## TO DO
How do the lines below between the ones holding "ULPF Generator Run" and "Proof. by split;", inclusive, read? Give them again exactly, with no other lines.

::: RECORDS FOR THIS EXERCISE

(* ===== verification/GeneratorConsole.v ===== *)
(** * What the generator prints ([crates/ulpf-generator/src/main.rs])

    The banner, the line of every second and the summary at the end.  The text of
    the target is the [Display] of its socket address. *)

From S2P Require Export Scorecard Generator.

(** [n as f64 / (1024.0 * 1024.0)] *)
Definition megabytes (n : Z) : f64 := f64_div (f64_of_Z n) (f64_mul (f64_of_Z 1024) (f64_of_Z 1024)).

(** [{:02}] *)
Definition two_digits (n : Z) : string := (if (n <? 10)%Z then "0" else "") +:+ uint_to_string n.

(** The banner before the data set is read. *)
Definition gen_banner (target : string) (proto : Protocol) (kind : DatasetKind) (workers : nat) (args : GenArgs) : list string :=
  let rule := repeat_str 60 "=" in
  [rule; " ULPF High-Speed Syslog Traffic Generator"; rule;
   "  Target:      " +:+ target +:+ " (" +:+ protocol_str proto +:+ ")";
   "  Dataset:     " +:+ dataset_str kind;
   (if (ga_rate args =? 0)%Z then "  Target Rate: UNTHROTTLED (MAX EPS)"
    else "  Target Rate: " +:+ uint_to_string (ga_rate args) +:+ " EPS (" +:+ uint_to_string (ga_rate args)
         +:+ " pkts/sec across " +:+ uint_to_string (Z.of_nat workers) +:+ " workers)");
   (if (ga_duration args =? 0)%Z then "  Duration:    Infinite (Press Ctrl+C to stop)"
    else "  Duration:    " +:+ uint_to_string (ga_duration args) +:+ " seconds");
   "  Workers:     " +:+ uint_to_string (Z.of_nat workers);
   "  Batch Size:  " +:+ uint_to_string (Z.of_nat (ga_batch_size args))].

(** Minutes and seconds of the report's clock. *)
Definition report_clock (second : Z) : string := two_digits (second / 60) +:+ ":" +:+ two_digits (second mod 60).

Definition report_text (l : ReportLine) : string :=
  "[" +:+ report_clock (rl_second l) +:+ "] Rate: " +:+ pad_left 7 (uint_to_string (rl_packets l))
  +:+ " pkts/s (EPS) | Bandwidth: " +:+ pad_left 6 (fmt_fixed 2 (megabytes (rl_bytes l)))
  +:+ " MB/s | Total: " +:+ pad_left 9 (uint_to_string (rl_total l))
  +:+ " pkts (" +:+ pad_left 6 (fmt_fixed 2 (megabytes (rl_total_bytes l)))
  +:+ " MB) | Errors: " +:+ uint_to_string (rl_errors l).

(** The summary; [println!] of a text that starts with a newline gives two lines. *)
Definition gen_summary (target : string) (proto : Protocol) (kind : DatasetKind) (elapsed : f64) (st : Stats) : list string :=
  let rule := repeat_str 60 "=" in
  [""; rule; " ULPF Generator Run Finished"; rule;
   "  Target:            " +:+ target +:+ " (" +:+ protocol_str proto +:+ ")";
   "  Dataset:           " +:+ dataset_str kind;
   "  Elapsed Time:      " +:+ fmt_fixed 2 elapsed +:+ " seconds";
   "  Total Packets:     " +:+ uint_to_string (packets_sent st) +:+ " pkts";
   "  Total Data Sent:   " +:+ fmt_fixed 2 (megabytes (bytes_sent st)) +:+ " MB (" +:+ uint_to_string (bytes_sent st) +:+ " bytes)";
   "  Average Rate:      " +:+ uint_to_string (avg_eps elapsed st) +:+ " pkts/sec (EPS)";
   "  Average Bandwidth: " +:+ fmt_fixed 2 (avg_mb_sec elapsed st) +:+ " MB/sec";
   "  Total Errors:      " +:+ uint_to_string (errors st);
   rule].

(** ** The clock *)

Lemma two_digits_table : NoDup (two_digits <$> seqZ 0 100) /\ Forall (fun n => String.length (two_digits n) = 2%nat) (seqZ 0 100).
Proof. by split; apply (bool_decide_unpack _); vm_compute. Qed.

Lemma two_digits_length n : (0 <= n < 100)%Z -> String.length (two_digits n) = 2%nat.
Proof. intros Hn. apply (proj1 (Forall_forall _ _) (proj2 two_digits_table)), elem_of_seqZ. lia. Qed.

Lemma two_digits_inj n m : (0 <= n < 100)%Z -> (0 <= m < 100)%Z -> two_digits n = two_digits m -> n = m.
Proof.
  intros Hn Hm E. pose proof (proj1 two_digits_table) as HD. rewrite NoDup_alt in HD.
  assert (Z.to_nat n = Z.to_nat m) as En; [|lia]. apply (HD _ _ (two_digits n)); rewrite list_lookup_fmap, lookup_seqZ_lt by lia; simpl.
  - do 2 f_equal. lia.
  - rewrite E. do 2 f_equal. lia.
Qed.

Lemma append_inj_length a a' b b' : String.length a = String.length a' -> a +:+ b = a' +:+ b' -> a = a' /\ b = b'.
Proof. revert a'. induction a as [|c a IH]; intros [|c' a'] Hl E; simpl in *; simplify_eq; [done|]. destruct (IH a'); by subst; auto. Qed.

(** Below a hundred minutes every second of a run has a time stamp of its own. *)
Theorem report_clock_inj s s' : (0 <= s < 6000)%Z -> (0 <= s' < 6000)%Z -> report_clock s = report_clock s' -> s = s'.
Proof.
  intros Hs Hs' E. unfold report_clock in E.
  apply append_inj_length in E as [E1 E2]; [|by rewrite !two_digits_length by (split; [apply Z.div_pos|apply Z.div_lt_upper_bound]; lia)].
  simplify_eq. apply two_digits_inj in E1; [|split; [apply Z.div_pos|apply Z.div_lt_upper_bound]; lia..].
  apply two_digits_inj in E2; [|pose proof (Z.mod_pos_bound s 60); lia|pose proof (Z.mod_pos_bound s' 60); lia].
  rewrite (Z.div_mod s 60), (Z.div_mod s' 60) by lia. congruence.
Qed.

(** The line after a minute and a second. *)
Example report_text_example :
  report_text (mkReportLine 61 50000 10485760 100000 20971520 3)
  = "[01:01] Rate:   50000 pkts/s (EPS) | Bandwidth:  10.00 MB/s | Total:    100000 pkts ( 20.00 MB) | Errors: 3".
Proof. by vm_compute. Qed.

::::::
::: RECORDS FOR THIS EXERCISE

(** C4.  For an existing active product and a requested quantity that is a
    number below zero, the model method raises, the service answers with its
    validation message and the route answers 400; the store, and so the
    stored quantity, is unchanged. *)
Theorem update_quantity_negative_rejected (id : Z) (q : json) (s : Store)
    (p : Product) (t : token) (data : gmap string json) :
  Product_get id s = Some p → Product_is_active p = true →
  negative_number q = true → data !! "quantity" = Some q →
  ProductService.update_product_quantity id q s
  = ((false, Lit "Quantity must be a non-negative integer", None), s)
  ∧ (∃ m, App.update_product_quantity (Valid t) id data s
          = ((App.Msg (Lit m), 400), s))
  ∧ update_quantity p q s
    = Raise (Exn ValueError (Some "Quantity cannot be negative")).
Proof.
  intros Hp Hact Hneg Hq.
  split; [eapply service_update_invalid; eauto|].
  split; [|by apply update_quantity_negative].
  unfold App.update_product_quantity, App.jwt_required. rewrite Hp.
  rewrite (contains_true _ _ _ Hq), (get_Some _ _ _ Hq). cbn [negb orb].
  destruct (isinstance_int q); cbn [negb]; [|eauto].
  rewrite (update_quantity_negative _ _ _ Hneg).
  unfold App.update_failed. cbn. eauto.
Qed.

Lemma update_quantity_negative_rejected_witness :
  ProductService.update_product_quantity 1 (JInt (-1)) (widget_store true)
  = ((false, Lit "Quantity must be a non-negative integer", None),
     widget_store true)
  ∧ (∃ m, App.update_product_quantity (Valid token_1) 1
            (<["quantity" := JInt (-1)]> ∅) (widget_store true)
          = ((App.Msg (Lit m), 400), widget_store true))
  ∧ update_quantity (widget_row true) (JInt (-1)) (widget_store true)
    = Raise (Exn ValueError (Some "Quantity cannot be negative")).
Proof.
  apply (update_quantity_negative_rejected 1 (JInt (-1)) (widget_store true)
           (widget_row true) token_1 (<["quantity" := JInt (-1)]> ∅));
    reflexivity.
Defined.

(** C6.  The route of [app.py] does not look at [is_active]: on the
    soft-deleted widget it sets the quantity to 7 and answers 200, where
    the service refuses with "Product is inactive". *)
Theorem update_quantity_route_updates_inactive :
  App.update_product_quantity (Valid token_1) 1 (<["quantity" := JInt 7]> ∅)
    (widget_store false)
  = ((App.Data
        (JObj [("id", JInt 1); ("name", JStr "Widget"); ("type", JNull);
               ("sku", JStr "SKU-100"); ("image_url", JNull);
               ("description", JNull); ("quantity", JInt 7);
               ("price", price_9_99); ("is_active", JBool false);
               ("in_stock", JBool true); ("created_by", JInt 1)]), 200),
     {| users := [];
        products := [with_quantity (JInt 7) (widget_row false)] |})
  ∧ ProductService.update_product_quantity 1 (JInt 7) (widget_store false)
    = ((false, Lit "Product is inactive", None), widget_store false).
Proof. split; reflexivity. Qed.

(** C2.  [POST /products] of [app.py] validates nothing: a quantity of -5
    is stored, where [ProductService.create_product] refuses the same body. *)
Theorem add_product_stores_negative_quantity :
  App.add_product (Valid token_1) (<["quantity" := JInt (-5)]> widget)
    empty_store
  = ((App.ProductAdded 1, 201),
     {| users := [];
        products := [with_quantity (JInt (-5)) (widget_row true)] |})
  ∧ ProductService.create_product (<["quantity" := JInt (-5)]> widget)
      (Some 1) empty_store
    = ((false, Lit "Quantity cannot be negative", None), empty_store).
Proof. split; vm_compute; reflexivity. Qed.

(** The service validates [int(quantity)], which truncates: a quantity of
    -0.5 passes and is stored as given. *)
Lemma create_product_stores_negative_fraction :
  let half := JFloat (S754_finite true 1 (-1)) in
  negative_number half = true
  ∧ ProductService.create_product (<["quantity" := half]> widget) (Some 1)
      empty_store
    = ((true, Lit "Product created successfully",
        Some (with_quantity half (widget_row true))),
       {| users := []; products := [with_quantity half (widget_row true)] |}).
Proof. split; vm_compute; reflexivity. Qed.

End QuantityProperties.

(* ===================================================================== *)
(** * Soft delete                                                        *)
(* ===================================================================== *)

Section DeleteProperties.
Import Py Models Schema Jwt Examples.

::::::
::: RECORDS FOR THIS EXERCISE

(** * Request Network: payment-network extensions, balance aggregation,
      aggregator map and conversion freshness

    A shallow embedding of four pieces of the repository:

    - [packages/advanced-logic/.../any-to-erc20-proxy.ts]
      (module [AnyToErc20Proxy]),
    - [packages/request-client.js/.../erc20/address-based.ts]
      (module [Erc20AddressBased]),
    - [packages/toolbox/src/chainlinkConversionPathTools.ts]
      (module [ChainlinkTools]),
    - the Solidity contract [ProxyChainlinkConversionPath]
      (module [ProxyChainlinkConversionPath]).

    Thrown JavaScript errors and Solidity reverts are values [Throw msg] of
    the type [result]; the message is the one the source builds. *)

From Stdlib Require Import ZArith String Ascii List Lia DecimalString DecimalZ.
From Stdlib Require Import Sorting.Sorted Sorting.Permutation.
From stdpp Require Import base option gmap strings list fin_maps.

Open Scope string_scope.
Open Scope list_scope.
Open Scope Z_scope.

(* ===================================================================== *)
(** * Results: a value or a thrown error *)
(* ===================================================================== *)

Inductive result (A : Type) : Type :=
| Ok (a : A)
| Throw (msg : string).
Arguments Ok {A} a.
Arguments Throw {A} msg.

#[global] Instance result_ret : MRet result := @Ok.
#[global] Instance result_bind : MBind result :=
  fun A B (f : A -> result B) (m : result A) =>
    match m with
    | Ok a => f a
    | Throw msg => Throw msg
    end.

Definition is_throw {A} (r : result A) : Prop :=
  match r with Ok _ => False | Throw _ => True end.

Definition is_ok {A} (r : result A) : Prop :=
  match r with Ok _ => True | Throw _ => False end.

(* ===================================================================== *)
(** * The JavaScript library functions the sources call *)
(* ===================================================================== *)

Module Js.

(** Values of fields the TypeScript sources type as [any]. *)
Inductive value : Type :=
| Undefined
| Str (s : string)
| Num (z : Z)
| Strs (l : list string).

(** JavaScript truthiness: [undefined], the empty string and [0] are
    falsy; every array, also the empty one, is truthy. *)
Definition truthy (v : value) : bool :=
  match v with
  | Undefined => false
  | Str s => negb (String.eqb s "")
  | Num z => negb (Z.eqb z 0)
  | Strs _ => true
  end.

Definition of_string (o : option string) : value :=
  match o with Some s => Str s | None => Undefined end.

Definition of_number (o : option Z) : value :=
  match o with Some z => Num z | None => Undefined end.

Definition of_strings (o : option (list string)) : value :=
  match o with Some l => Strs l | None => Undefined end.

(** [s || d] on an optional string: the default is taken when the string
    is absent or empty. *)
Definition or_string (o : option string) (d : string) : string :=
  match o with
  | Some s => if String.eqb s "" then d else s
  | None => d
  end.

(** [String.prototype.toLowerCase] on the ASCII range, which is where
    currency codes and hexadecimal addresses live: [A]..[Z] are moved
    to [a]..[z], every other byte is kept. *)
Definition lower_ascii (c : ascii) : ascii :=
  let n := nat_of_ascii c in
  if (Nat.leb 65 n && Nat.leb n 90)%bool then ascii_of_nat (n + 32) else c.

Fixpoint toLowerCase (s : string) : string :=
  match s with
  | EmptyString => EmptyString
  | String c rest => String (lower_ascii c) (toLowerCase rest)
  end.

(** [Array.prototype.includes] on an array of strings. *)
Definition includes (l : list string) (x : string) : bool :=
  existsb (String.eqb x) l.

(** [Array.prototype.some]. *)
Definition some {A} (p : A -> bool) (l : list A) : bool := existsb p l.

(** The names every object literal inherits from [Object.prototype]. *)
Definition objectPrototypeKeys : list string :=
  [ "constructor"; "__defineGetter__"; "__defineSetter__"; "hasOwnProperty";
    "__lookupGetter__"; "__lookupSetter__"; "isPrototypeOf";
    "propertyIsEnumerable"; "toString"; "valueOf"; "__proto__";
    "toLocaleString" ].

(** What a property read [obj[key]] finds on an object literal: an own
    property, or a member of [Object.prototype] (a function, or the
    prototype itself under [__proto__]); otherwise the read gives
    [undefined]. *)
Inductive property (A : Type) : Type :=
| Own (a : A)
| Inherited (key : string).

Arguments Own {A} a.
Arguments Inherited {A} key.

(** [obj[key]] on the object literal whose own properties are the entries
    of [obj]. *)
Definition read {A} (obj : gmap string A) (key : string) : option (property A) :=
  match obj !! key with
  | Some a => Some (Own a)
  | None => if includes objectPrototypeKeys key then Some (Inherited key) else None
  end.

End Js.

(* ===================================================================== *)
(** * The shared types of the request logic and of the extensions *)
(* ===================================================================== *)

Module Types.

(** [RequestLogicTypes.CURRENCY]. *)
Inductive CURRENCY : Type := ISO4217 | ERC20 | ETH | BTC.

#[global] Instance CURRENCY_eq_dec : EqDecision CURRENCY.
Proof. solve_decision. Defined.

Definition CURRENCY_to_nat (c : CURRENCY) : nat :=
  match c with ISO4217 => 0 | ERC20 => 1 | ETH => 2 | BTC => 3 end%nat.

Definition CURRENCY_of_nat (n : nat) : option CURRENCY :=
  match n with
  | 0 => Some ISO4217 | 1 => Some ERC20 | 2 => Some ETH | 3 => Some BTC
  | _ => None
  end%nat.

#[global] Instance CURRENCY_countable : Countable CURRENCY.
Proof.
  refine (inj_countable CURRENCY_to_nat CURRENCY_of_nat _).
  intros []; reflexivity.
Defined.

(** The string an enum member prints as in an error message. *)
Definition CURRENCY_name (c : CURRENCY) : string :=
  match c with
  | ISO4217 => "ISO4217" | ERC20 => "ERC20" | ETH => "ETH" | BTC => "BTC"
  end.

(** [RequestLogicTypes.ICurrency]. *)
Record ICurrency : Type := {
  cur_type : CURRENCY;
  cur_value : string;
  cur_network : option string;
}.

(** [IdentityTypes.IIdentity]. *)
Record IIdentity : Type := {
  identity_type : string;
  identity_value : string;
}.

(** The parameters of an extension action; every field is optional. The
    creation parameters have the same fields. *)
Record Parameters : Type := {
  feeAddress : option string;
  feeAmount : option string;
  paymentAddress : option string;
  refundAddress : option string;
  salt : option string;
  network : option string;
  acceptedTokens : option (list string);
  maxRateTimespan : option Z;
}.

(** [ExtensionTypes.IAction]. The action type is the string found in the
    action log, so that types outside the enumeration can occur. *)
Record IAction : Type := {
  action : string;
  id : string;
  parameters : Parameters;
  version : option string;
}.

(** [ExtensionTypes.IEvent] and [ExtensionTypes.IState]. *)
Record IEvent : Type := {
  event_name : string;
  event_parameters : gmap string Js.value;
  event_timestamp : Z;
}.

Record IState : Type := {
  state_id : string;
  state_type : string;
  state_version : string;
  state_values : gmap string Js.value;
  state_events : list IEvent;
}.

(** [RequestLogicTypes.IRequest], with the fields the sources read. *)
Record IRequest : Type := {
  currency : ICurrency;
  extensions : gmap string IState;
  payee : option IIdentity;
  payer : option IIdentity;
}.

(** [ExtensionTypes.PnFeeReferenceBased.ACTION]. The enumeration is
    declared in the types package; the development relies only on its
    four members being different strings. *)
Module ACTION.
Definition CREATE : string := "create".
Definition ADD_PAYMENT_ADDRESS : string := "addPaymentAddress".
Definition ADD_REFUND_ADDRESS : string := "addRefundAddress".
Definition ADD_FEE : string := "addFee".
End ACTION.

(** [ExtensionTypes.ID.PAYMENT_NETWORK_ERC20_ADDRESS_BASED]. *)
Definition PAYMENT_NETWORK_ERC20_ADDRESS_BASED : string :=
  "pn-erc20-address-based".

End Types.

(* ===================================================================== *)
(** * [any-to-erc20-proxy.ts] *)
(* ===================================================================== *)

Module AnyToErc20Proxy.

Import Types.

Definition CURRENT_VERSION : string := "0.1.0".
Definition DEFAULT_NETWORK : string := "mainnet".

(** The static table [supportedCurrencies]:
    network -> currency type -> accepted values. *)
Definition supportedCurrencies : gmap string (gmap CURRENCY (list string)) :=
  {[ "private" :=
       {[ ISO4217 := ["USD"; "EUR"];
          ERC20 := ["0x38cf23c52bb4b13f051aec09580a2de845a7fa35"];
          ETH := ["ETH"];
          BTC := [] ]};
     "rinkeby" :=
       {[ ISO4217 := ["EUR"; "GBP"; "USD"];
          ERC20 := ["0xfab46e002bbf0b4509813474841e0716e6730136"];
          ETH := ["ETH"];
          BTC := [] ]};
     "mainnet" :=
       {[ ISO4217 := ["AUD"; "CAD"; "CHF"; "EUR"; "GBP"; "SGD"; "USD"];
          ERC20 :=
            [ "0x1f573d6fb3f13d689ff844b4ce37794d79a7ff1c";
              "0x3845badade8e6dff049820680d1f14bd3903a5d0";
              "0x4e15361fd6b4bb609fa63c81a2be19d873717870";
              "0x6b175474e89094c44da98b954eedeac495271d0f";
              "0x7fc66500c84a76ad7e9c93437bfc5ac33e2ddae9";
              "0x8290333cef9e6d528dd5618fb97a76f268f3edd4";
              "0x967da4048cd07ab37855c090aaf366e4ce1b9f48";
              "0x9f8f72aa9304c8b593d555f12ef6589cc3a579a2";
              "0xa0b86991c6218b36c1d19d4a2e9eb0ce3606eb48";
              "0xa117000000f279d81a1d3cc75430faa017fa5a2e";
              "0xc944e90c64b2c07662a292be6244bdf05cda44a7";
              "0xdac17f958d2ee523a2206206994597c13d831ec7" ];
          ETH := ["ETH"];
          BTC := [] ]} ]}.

::::::

## COMPLETED EXERCISE
  [""; rule; " ULPF Generator Run Finished"; rule;
   "  Target:            " +:+ target +:+ " (" +:+ protocol_str proto +:+ ")";
   "  Dataset:           " +:+ dataset_str kind;
   "  Elapsed Time:      " +:+ fmt_fixed 2 elapsed +:+ " seconds";
   "  Total Packets:     " +:+ uint_to_string (packets_sent st) +:+ " pkts";
   "  Total Data Sent:   " +:+ fmt_fixed 2 (megabytes (bytes_sent st)) +:+ " MB (" +:+ uint_to_string (bytes_sent st) +:+ " bytes)";
   "  Average Rate:      " +:+ uint_to_string (avg_eps elapsed st) +:+ " pkts/sec (EPS)";
   "  Average Bandwidth: " +:+ fmt_fixed 2 (avg_mb_sec elapsed st) +:+ " MB/sec";
   "  Total Errors:      " +:+ uint_to_string (errors st);
   rule].

(** ** The clock *)

Lemma two_digits_table : NoDup (two_digits <$> seqZ 0 100) /\ Forall (fun n => String.length (two_digits n) = 2%nat) (seqZ 0 100).
Proof. by split; apply (bool_decide_unpack _); vm_compute. Qed.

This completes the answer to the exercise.